■ **Records supplied**
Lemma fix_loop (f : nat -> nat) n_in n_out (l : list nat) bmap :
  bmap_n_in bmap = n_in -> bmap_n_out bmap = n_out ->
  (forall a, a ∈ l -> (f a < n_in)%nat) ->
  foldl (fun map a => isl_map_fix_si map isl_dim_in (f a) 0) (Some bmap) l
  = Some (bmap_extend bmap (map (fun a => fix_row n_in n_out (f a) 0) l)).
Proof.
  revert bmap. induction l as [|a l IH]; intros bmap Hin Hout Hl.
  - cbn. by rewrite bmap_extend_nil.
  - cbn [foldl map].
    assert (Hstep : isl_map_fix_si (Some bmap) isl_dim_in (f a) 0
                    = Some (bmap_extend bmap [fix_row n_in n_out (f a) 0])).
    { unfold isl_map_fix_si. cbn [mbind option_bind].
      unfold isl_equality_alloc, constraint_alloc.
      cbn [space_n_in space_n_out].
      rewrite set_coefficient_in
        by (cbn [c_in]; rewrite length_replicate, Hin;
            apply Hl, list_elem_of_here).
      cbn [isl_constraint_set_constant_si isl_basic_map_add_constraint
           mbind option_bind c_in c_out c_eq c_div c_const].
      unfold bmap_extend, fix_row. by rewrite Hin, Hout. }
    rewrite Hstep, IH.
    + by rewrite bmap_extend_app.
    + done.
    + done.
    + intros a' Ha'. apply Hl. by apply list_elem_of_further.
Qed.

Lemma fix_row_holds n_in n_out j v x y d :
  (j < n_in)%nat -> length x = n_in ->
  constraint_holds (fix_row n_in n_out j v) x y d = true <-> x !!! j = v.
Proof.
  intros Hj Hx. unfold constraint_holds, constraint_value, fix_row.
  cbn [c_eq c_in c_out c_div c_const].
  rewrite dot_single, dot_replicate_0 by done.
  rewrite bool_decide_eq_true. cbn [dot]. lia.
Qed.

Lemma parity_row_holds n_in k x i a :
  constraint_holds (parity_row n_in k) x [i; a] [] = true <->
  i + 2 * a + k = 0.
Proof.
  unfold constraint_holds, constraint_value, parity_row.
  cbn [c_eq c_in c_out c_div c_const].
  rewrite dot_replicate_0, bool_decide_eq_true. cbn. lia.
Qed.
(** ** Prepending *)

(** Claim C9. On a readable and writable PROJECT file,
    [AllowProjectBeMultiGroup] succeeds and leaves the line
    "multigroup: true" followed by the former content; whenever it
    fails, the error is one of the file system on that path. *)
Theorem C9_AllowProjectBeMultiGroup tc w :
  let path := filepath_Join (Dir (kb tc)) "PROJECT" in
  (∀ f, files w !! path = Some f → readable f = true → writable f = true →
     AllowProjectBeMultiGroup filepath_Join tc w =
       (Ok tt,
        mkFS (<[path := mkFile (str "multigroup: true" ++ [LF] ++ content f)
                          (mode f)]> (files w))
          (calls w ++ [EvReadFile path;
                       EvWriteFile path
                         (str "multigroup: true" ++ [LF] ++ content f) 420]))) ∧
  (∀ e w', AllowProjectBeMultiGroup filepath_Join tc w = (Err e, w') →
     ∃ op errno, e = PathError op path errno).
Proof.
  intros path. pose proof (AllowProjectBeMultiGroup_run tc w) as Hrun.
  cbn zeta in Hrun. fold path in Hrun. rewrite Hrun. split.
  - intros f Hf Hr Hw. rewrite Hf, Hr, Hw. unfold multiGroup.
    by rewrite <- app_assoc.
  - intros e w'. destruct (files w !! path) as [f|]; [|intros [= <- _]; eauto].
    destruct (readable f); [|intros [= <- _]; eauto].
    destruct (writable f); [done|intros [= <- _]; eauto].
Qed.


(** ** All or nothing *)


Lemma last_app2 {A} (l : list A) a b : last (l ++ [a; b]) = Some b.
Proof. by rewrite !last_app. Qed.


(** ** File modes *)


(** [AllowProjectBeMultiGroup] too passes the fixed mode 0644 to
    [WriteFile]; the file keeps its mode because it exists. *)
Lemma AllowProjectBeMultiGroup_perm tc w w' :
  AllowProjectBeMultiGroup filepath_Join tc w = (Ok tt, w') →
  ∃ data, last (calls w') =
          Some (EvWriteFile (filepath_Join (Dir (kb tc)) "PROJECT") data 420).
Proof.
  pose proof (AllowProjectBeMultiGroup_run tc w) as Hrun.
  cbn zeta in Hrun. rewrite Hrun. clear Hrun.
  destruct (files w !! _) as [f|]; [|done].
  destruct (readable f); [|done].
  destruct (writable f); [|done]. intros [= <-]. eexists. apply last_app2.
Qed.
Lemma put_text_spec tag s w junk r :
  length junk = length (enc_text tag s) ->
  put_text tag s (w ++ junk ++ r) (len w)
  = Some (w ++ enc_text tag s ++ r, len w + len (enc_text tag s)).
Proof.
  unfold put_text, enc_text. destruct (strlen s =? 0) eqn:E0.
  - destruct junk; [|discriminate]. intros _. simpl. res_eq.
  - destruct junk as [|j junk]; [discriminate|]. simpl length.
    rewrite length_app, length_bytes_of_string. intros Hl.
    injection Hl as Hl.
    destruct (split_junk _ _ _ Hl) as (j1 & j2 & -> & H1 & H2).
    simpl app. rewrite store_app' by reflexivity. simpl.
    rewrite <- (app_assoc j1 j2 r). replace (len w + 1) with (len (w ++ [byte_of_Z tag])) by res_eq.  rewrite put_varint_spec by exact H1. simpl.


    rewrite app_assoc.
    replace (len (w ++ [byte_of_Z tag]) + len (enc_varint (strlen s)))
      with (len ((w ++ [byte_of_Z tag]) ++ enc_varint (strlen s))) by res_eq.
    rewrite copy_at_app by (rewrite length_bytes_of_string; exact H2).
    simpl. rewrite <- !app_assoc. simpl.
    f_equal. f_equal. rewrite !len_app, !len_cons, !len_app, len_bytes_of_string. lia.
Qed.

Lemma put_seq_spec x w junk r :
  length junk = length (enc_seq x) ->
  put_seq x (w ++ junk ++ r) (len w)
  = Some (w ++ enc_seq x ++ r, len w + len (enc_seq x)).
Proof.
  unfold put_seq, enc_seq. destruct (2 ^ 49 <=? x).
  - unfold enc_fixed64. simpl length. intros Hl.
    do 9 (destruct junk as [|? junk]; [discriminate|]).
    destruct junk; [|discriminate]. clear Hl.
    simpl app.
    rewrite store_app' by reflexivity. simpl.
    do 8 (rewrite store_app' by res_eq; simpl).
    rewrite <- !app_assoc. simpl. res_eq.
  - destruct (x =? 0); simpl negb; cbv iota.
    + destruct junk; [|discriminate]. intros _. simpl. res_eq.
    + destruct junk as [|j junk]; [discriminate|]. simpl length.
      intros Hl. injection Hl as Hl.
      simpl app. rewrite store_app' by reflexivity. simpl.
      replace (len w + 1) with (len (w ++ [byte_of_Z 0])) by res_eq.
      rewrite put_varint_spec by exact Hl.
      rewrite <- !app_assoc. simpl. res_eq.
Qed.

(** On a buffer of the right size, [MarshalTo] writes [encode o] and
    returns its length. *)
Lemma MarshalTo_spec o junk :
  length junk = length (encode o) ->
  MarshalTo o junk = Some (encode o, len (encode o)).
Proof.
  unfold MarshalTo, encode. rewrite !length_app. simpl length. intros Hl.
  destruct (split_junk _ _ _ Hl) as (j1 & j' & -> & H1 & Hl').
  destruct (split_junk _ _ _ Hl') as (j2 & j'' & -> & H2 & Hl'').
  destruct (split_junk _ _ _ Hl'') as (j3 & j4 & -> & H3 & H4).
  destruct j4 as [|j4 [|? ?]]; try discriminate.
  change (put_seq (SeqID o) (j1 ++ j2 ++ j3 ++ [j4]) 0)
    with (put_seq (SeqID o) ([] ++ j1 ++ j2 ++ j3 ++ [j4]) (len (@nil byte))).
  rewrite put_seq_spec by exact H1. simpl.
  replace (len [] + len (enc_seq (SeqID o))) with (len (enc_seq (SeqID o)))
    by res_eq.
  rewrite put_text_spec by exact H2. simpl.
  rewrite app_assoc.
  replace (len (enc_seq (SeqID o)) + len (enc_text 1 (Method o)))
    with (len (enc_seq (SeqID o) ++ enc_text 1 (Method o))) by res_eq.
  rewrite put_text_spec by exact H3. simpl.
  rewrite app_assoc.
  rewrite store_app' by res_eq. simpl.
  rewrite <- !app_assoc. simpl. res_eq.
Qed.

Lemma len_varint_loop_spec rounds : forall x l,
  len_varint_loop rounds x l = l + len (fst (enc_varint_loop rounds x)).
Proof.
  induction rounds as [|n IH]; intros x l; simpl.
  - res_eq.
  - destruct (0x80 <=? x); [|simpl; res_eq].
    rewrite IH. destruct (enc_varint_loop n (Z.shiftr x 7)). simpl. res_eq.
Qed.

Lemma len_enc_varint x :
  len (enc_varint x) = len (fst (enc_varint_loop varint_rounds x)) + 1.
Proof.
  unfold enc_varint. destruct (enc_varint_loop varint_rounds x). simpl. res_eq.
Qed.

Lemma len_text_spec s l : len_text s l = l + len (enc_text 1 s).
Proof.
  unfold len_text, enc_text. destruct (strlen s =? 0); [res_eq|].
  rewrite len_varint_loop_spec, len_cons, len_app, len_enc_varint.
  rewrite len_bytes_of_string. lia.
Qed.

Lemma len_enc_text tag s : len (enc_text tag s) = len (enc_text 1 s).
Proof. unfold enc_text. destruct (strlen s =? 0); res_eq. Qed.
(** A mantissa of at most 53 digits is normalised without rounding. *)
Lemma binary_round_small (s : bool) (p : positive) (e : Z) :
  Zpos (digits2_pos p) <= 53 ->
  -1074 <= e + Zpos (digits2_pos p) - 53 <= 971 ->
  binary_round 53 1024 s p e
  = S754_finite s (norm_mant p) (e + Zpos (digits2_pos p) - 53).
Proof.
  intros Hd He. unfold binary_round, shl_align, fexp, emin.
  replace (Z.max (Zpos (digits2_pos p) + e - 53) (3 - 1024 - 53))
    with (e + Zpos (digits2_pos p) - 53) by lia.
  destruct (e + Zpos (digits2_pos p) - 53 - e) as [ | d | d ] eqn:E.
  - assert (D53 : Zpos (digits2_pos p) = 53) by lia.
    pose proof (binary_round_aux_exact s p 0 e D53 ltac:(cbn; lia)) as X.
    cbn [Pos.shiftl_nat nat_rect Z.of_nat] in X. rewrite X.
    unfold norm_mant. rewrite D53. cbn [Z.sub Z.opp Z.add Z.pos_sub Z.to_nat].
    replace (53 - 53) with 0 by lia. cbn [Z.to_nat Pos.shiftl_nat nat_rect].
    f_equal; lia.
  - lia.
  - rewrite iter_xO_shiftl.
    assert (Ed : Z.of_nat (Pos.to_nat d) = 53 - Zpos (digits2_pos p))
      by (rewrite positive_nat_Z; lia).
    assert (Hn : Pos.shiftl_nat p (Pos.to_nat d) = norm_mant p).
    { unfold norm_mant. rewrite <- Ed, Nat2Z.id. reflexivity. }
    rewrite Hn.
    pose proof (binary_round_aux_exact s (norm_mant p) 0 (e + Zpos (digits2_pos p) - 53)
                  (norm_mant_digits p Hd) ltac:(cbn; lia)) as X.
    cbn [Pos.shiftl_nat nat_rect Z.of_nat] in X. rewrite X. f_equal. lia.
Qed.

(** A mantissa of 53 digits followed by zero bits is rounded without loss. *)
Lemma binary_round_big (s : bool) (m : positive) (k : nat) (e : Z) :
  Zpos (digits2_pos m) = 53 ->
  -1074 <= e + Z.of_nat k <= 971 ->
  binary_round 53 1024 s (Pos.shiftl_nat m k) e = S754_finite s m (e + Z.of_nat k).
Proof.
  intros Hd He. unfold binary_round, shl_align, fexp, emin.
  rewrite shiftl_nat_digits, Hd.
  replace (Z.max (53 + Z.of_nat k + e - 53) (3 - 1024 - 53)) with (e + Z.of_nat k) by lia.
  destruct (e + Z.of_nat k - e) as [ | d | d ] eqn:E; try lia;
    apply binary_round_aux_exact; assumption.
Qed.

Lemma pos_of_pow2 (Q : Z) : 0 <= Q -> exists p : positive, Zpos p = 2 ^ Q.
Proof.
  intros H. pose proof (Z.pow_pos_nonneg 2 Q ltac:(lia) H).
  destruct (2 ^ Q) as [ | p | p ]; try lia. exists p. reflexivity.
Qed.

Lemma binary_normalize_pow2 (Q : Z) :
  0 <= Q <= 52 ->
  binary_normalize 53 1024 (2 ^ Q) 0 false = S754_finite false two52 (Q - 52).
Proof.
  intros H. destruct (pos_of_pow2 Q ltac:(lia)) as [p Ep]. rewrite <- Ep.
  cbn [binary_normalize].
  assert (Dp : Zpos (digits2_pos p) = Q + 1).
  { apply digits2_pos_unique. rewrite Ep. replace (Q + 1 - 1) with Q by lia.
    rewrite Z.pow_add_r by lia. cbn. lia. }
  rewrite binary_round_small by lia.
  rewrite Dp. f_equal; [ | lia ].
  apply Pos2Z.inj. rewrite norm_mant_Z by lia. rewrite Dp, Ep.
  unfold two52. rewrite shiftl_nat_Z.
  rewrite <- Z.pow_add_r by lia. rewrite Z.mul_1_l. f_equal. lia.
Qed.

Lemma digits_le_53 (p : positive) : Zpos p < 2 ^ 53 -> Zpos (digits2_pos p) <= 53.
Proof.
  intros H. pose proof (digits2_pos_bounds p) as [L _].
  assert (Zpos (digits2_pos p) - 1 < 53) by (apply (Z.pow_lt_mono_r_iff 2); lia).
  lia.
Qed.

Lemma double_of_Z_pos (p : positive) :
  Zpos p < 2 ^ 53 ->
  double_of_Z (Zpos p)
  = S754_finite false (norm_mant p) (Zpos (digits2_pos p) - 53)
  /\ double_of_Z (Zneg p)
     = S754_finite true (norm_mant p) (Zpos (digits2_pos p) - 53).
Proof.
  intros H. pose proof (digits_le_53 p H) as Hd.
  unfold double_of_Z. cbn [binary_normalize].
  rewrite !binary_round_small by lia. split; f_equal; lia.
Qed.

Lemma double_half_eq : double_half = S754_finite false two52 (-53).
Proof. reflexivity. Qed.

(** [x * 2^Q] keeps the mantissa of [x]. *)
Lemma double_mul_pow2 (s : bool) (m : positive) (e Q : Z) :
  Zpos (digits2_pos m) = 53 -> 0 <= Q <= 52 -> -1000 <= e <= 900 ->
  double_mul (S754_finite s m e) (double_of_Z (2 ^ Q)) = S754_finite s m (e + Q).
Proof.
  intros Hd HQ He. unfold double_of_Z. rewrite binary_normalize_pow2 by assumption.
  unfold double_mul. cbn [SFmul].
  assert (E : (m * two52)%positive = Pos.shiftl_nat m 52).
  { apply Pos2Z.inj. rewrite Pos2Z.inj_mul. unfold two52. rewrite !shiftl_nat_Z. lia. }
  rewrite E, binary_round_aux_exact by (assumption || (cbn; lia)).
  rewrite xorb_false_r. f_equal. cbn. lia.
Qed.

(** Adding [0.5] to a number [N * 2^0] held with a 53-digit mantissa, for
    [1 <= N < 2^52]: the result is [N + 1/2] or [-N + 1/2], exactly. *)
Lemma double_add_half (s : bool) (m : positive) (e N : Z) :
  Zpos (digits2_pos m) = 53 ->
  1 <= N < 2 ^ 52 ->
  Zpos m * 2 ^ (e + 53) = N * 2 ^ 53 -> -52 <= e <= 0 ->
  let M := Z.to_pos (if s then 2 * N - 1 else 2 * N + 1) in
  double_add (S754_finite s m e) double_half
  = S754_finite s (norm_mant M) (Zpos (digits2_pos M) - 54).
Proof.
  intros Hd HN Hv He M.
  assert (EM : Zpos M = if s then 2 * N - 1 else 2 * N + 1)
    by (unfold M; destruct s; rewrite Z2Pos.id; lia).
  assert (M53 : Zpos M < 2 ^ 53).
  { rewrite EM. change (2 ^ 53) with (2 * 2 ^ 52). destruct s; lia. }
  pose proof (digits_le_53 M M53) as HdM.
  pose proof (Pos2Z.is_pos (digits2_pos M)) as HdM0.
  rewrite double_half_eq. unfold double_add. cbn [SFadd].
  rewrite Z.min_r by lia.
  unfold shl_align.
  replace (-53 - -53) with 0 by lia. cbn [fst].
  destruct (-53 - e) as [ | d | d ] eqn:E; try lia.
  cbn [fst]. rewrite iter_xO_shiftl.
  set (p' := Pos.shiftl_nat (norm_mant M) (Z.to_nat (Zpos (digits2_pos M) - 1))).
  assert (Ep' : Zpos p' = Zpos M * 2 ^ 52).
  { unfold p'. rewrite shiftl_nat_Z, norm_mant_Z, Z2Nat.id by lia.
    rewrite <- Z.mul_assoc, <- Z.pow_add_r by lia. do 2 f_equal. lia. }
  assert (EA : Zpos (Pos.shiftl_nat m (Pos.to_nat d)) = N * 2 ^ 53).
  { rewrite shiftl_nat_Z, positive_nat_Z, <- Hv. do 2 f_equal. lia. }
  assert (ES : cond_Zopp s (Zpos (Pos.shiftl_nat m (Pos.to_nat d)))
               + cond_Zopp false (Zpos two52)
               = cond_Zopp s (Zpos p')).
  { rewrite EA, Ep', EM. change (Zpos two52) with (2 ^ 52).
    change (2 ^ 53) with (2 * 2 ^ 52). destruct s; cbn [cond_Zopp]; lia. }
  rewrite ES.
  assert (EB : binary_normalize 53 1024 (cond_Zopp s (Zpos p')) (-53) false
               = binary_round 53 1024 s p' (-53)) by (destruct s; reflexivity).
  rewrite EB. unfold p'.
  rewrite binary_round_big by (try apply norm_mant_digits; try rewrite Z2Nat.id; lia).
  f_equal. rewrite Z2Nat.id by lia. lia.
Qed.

■ **Activity**
Above are the records; repeat exactly the lines from the one holding "- destruct (x =? 0); simpl negb; cbv iota." down to the one holding "change (put_seq (SeqID", end lines included.

■ **Exercise response**
  - destruct (x =? 0); simpl negb; cbv iota.
    + destruct junk; [|discriminate]. intros _. simpl. res_eq.
    + destruct junk as [|j junk]; [discriminate|]. simpl length.
      intros Hl. injection Hl as Hl.
      simpl app. rewrite store_app' by reflexivity. simpl.
      replace (len w + 1) with (len (w ++ [byte_of_Z 0])) by res_eq.
      rewrite put_varint_spec by exact Hl.
      rewrite <- !app_assoc. simpl. res_eq.
Qed.

(** On a buffer of the right size, [MarshalTo] writes [encode o] and
    returns its length. *)
Lemma MarshalTo_spec o junk :
  length junk = length (encode o) ->
  MarshalTo o junk = Some (encode o, len (encode o)).
Proof.
  unfold MarshalTo, encode. rewrite !length_app. simpl length. intros Hl.
  destruct (split_junk _ _ _ Hl) as (j1 & j' & -> & H1 & Hl').
  destruct (split_junk _ _ _ Hl') as (j2 & j'' & -> & H2 & Hl'').
  destruct (split_junk _ _ _ Hl'') as (j3 & j4 & -> & H3 & H4).
  destruct j4 as [|j4 [|? ?]]; try discriminate.
  change (put_seq (SeqID o) (j1 ++ j2 ++ j3 ++ [j4]) 0)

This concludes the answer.